Search for new president begins as Br. Norman’s administration ends

By Matthew Wojtechko


In 2010, then-Boyer School dean and mathematics professor Br. Norman Hipps, O.S.B. accepted the role of Saint Vincent College president. Nine years and one month later, he announced his retiring from the position.

A new president is expected to be in place by the beginning of July 2019, according to a press release on the Saint Vincent website.

The release notes that Board of Directors chairperson J. Christopher Donahue and Archabbot and Chancellor Douglas Nowicki appointed a committee to carry out two tasks.

“(1) identifying the challenges and opportunities presented to the College by the changing demographics, increased cost structures and changing information technologies in the competitive environment of higher education and (2) to outline the qualifications needed in a new president,” the article reads.

Br. David Kelly, director of the Latimer Family Library and chair of the committee, listed to The Review the members of this committee as: James Maher, Linda Boxx, and John Lally, each from the Board of Directors; Margaret Watkins, dean of the AHS School; James Kellam, associate professor of biology and faculty council president; Patricia Sharbaugh, associate professor of theology; Mark Abramovic, instructor of business administration; Mary Collins, vice president of student affairs; and Joel Santoro, student government president.

According to the press release, the Archabbot/Chancellor will determine if a Benedictine candidate meets the requirements determined by the committee to propose to the Board of Directors.

As his tenure as president draws to a close, Hipps reflected on his nine years in the position as well as the college’s past, present, and future.

He named some of the challenges the college faces, such as the questioning of whether higher education is “worth it,” decreased graduation from high school in Pennsylvania, and “an over capacity of high-rated institutions.”

Another challenge is combining education with career planning.

“You always look to figure out how to bring career studies and mission studies together. But that was true in Boniface Wimmer’s time, too,” Hipps said.

Despite this, Hipps said that “we’re at a good point.”

“There is this solid foundation that I think Saint Vincent has,” Hipps said. “We just need to get the message out there [and] make sure that we have enough financial aid to support our students and their families to be able to come to Saint Vincent.”

Hipps explained several of his favorite aspects of being president.

“It was a chance of meeting a lot of alumni,” he said. “Because I had been at Saint Vincent so long, there was never an alumnus that I met that we didn’t know somebody in common.”

“They might have graduated in 1943 as a chemistry major, but Fr. Burton was their teacher, and Burton was a member of the community when I entered the monastery, so we talk about Fr. Burton,” he said.

Hipps said he has enjoyed supporting students in their activities, such as cheering students on in sports and theater productions.

“Seeing students on stage performing in ways that are outside of their particular areas of expertise or focus, I’ve enjoyed that,” he said.

Travelling to China and giving the President’s Award yearly are also highlights of the job, he said.

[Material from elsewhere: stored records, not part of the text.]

(** * Search session state machine and assistant editor checks

    A shallow embedding of the client-side logic of
    [web/src/app/chat/sessionSidebar/ChatSessionDisplay.tsx] (the
    [SearchSection] component: streamed response merging, phase pacing,
    request cancellation, quote de-duplication) and of
    [web/src/app/admin/assistants/AssistantEditor.tsx] (the prompt
    validation rule and the [num_chunks] payload shaping).

    React state cells become fields of a [Store]; a [setX] call becomes a
    field update, applied in program order.  A handler is a closure of the
    render that created it: what it reads from the enclosing scope
    ([query], [agentic], [disabledAgentic], [analyzeStartTime]) is passed
    as a [Scope]; what it reads through a functional update
    ([setSearchState (s => ...)], [setSearchResponse (prev => ...)]) or a
    ref is read from the [Store].  [Date.now()] is the [clock] field and
    [setTimeout] appends to a timer queue. *)

From Stdlib Require Import ZArith String List Bool Lia.
From stdpp Require Import base tactics option list sorting gmap strings.

Local Open Scope string_scope.
Local Open Scope Z_scope.

Set Warnings "-clear-no-such-hyp".

(** ** Data model *)

(** [export type searchState = "input" | "searching" | ...], in the
    order of the declaration. *)
Inductive searchState : Set :=
| input | searching | reading | analyzing | summarizing | generating | citing.

(** Position of a phase in the declared order. *)
Definition phaseRank (s : searchState) : Z :=
  match s with
  | input => 0 | searching => 1 | reading => 2 | analyzing => 3
  | summarizing => 4 | generating => 5 | citing => 6
  end.

Definition searchState_eqb (a b : searchState) : bool :=
  Z.eqb (phaseRank a) (phaseRank b).

#[global] Instance searchState_eq_dec : EqDecision searchState.
Proof. solve_decision. Defined.

(** Modelled from the spec: the [Quote] interface is declared in
    [lib/search/interfaces]; the spec gives it a document id, a text and
    metadata, and the source reads [quote.document_id]. *)
Record Quote : Set := mkQuote {
  document_id : string;
  quote_text : string;
  quote_metadata : string
}.

(** Modelled from the spec: [SearchDanswerDocument] is declared in
    [lib/search/interfaces]; the code in scope only stores the list and
    reads its [length]. *)
Record SearchDanswerDocument : Set := mkDocument {
  doc_document_id : string;
  doc_blurb : string
}.

(** Modelled from the spec: [Relevance] is declared in
    [lib/search/interfaces]; the code in scope stores it unread. *)
Definition Relevance : Set := list (string * bool).

(** [SearchResponse]; [null] and [undefined] are [None].  [SearchType]
    and [FlowType] are string enumerations, kept as their strings. *)
Record SearchResponse : Set := mkSearchResponse {
  answer : option string;
  quotes : option (list Quote);
  documents : option (list SearchDanswerDocument);
  suggestedSearchType : option string;
  suggestedFlowType : option string;
  selectedDocIndices : option (list Z);
  error : option string;
  messageId : option Z;
  additional_relevance : option Relevance
}.

Definition initialSearchResponse : SearchResponse :=
  mkSearchResponse None None None None None None None None None.

(** Timer callbacks created by the handlers. *)
Inductive TimerAction : Set :=
| ToReading      (* updateDocs, first setTimeout  *)
| ToAnalyzing    (* updateDocs, second setTimeout *)
| ToGenerating.  (* updateCurrentAnswer           *)

Record Timer : Set := mkTimer { due : Z; action : TimerAction }.

(** What a handler reads from the scope of the render that created it. *)
Record Scope : Set := mkScope {
  sc_query : string;
  sc_agentic : bool;
  sc_disabledAgentic : bool;
  sc_analyzeStartTime : Z
}.

(** [SearchRequestOverrides]. *)
Record SearchRequestOverrides : Set := mkOverrides {
  ov_searchType : option string;
  ov_agentic : option bool;
  ov_offset : option Z;
  overrideMessage : option string
}.

Definition noOverrides : SearchRequestOverrides :=
  mkOverrides None None None None.

(** A streamed request as issued by [onSearch]: the query sent, the token
    every callback was wrapped with, and the scope the callbacks close
    over. *)
Record Request : Set := mkRequest {
  req_query : string;
  req_agentic : option bool;
  req_token : nat;
  req_scope : Scope
}.

(** The component's state cells, its ref, the token objects it created,
    the clock and the timer queue. *)
Record Store : Set := mkStore {
  searchResponse : SearchResponse;
  phase : searchState;                       (* [searchState] state cell *)
  analyzeStartTime : Z;
  isFetching : bool;
  comments : option string;
  contentEnriched : bool;
  sweep : bool;
  firstSearch : bool;
  searchAnswerExpanded : bool;
  agenticResults : option bool;
  agentic : bool;
  disabledAgentic : bool;                    (* prop *)
  query : string;
  clock : Z;                                 (* Date.now() *)
  timers : list Timer;
  tokens : list bool;                        (* isCancelled of token i *)
  lastSearchCancellationToken : option nat;  (* ref.current *)
  requests : list Request                    (* streams opened so far *)
}.

(** The setters of the state cells; the two updated through a function
    of the previous value take that function. *)
Definition setSearchResponse (f : SearchResponse -> SearchResponse) (st : Store) : Store :=
  mkStore
    (f (searchResponse st)) (phase st) (analyzeStartTime st) (isFetching st)
    (comments st) (contentEnriched st) (sweep st) (firstSearch st)
    (searchAnswerExpanded st) (agenticResults st) (agentic st)
    (disabledAgentic st) (query st) (clock st) (timers st) (tokens st)
    (lastSearchCancellationToken st) (requests st).
Definition setSearchState (f : searchState -> searchState) (st : Store) : Store :=
  mkStore
    (searchResponse st) (f (phase st)) (analyzeStartTime st) (isFetching st)
    (comments st) (contentEnriched st) (sweep st) (firstSearch st)
    (searchAnswerExpanded st) (agenticResults st) (agentic st)
    (disabledAgentic st) (query st) (clock st) (timers st) (tokens st)
    (lastSearchCancellationToken st) (requests st).
Definition setAnalyzeStartTime (v : Z) (st : Store) : Store :=
  mkStore
    (searchResponse st) (phase st) v (isFetching st) (comments st)
    (contentEnriched st) (sweep st) (firstSearch st)
    (searchAnswerExpanded st) (agenticResults st) (agentic st)
    (disabledAgentic st) (query st) (clock st) (timers st) (tokens st)
    (lastSearchCancellationToken st) (requests st).
Definition setIsFetching (v : bool) (st : Store) : Store :=
  mkStore
    (searchResponse st) (phase st) (analyzeStartTime st) v (comments st)
    (contentEnriched st) (sweep st) (firstSearch st)
    (searchAnswerExpanded st) (agenticResults st) (agentic st)
    (disabledAgentic st) (query st) (clock st) (timers st) (tokens st)
    (lastSearchCancellationToken st) (requests st).
Definition setComments (v : option string) (st : Store) : Store :=
  mkStore
    (searchResponse st) (phase st) (analyzeStartTime st) (isFetching st) v
    (contentEnriched st) (sweep st) (firstSearch st)
    (searchAnswerExpanded st) (agenticResults st) (agentic st)
    (disabledAgentic st) (query st) (clock st) (timers st) (tokens st)
    (lastSearchCancellationToken st) (requests st).
Definition setContentEnriched (v : bool) (st : Store) : Store :=
  mkStore
    (searchResponse st) (phase st) (analyzeStartTime st) (isFetching st)
    (comments st) v (sweep st) (firstSearch st) (searchAnswerExpanded st)
    (agenticResults st) (agentic st) (disabledAgentic st) (query st)
    (clock st) (timers st) (tokens st) (lastSearchCancellationToken st)
    (requests st).
Definition setSweep (v : bool) (st : Store) : Store :=
  mkStore
    (searchResponse st) (phase st) (analyzeStartTime st) (isFetching st)
    (comments st) (contentEnriched st) v (firstSearch st)
    (searchAnswerExpanded st) (agenticResults st) (agentic st)
    (disabledAgentic st) (query st) (clock st) (timers st) (tokens st)
    (lastSearchCancellationToken st) (requests st).
Definition setFirstSearch (v : bool) (st : Store) : Store :=
  mkStore
    (searchResponse st) (phase st) (analyzeStartTime st) (isFetching st)
    (comments st) (contentEnriched st) (sweep st) v (searchAnswerExpanded st)
    (agenticResults st) (agentic st) (disabledAgentic st) (query st)
    (clock st) (timers st) (tokens st) (lastSearchCancellationToken st)
    (requests st).
Definition setSearchAnswerExpanded (v : bool) (st : Store) : Store :=
  mkStore
    (searchResponse st) (phase st) (analyzeStartTime st) (isFetching st)
    (comments st) (contentEnriched st) (sweep st) (firstSearch st) v
    (agenticResults st) (agentic st) (disabledAgentic st) (query st)
    (clock st) (timers st) (tokens st) (lastSearchCancellationToken st)
    (requests st).
Definition setAgenticResults (v : option bool) (st : Store) : Store :=
  mkStore
    (searchResponse st) (phase st) (analyzeStartTime st) (isFetching st)
    (comments st) (contentEnriched st) (sweep st) (firstSearch st)
    (searchAnswerExpanded st) v (agentic st) (disabledAgentic st) (query st)
    (clock st) (timers st) (tokens st) (lastSearchCancellationToken st)
    (requests st).
Definition setQuery (v : string) (st : Store) : Store :=
  mkStore
    (searchResponse st) (phase st) (analyzeStartTime st) (isFetching st)
    (comments st) (contentEnriched st) (sweep st) (firstSearch st)
    (searchAnswerExpanded st) (agenticResults st) (agentic st)
    (disabledAgentic st) v (clock st) (timers st) (tokens st)
    (lastSearchCancellationToken st) (requests st).
Definition setClock (v : Z) (st : Store) : Store :=
  mkStore
    (searchResponse st) (phase st) (analyzeStartTime st) (isFetching st)
    (comments st) (contentEnriched st) (sweep st) (firstSearch st)
    (searchAnswerExpanded st) (agenticResults st) (agentic st)
    (disabledAgentic st) (query st) v (timers st) (tokens st)
    (lastSearchCancellationToken st) (requests st).
Definition setTimers (v : list Timer) (st : Store) : Store :=
  mkStore
    (searchResponse st) (phase st) (analyzeStartTime st) (isFetching st)
    (comments st) (contentEnriched st) (sweep st) (firstSearch st)
    (searchAnswerExpanded st) (agenticResults st) (agentic st)
    (disabledAgentic st) (query st) (clock st) v (tokens st)
    (lastSearchCancellationToken st) (requests st).
Definition setTokens (v : list bool) (st : Store) : Store :=
  mkStore
    (searchResponse st) (phase st) (analyzeStartTime st) (isFetching st)
    (comments st) (contentEnriched st) (sweep st) (firstSearch st)
    (searchAnswerExpanded st) (agenticResults st) (agentic st)
    (disabledAgentic st) (query st) (clock st) (timers st) v
    (lastSearchCancellationToken st) (requests st).
Definition setLastToken (v : option nat) (st : Store) : Store :=
  mkStore
    (searchResponse st) (phase st) (analyzeStartTime st) (isFetching st)
    (comments st) (contentEnriched st) (sweep st) (firstSearch st)
    (searchAnswerExpanded st) (agenticResults st) (agentic st)
    (disabledAgentic st) (query st) (clock st) (timers st) (tokens st) v
    (requests st).
Definition setRequests (v : list Request) (st : Store) : Store :=
  mkStore
    (searchResponse st) (phase st) (analyzeStartTime st) (isFetching st)
    (comments st) (contentEnriched st) (sweep st) (firstSearch st)
    (searchAnswerExpanded st) (agenticResults st) (agentic st)
    (disabledAgentic st) (query st) (clock st) (timers st) (tokens st)
    (lastSearchCancellationToken st) v.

“I’ve enjoyed the job when people are working together and felt badly when we were kind of at odds. But I think that’s not unlike any world that a person’s living in,” Hipps said.

Hipps said he hopes to teach a math course about number theory after his tenure as president.

“There’s this math class that’s been kicking around in my head,” he said.

Hipps said his job as president was unexpected.

“Part of the reason that I studied math was I didn’t like writing papers and I didn’t like giving talks. I never really expected to be president. That said, I worked closely with presidents,” he explained.

Hipps went to high school at the old Saint Vincent prep school and then to Saint Vincent again for college. He majored in philosophy with three years in theology, taking math classes in place of the priest-related courses he did not have to take since he planned to be a monk. After getting a PhD at Northwestern University in 1976, he began working at Saint Vincent.

At Saint Vincent, Hipps was a full-time teacher for two years, then director of the opportunity program, then academic dean, followed by being the dean of the Boyer school before he was president.

“The Abbot and the board asked me to do the job then. So, I said ‘okay,’” Hipps stated.

Hipps concluded by echoing a sentiment from The Rule of St. Benedict.

“The bottom line is for me to say ‘thank you,’” he said. “It was with the help of many brothers and sisters that Saint Vincent has been able to advance over the last nine years.”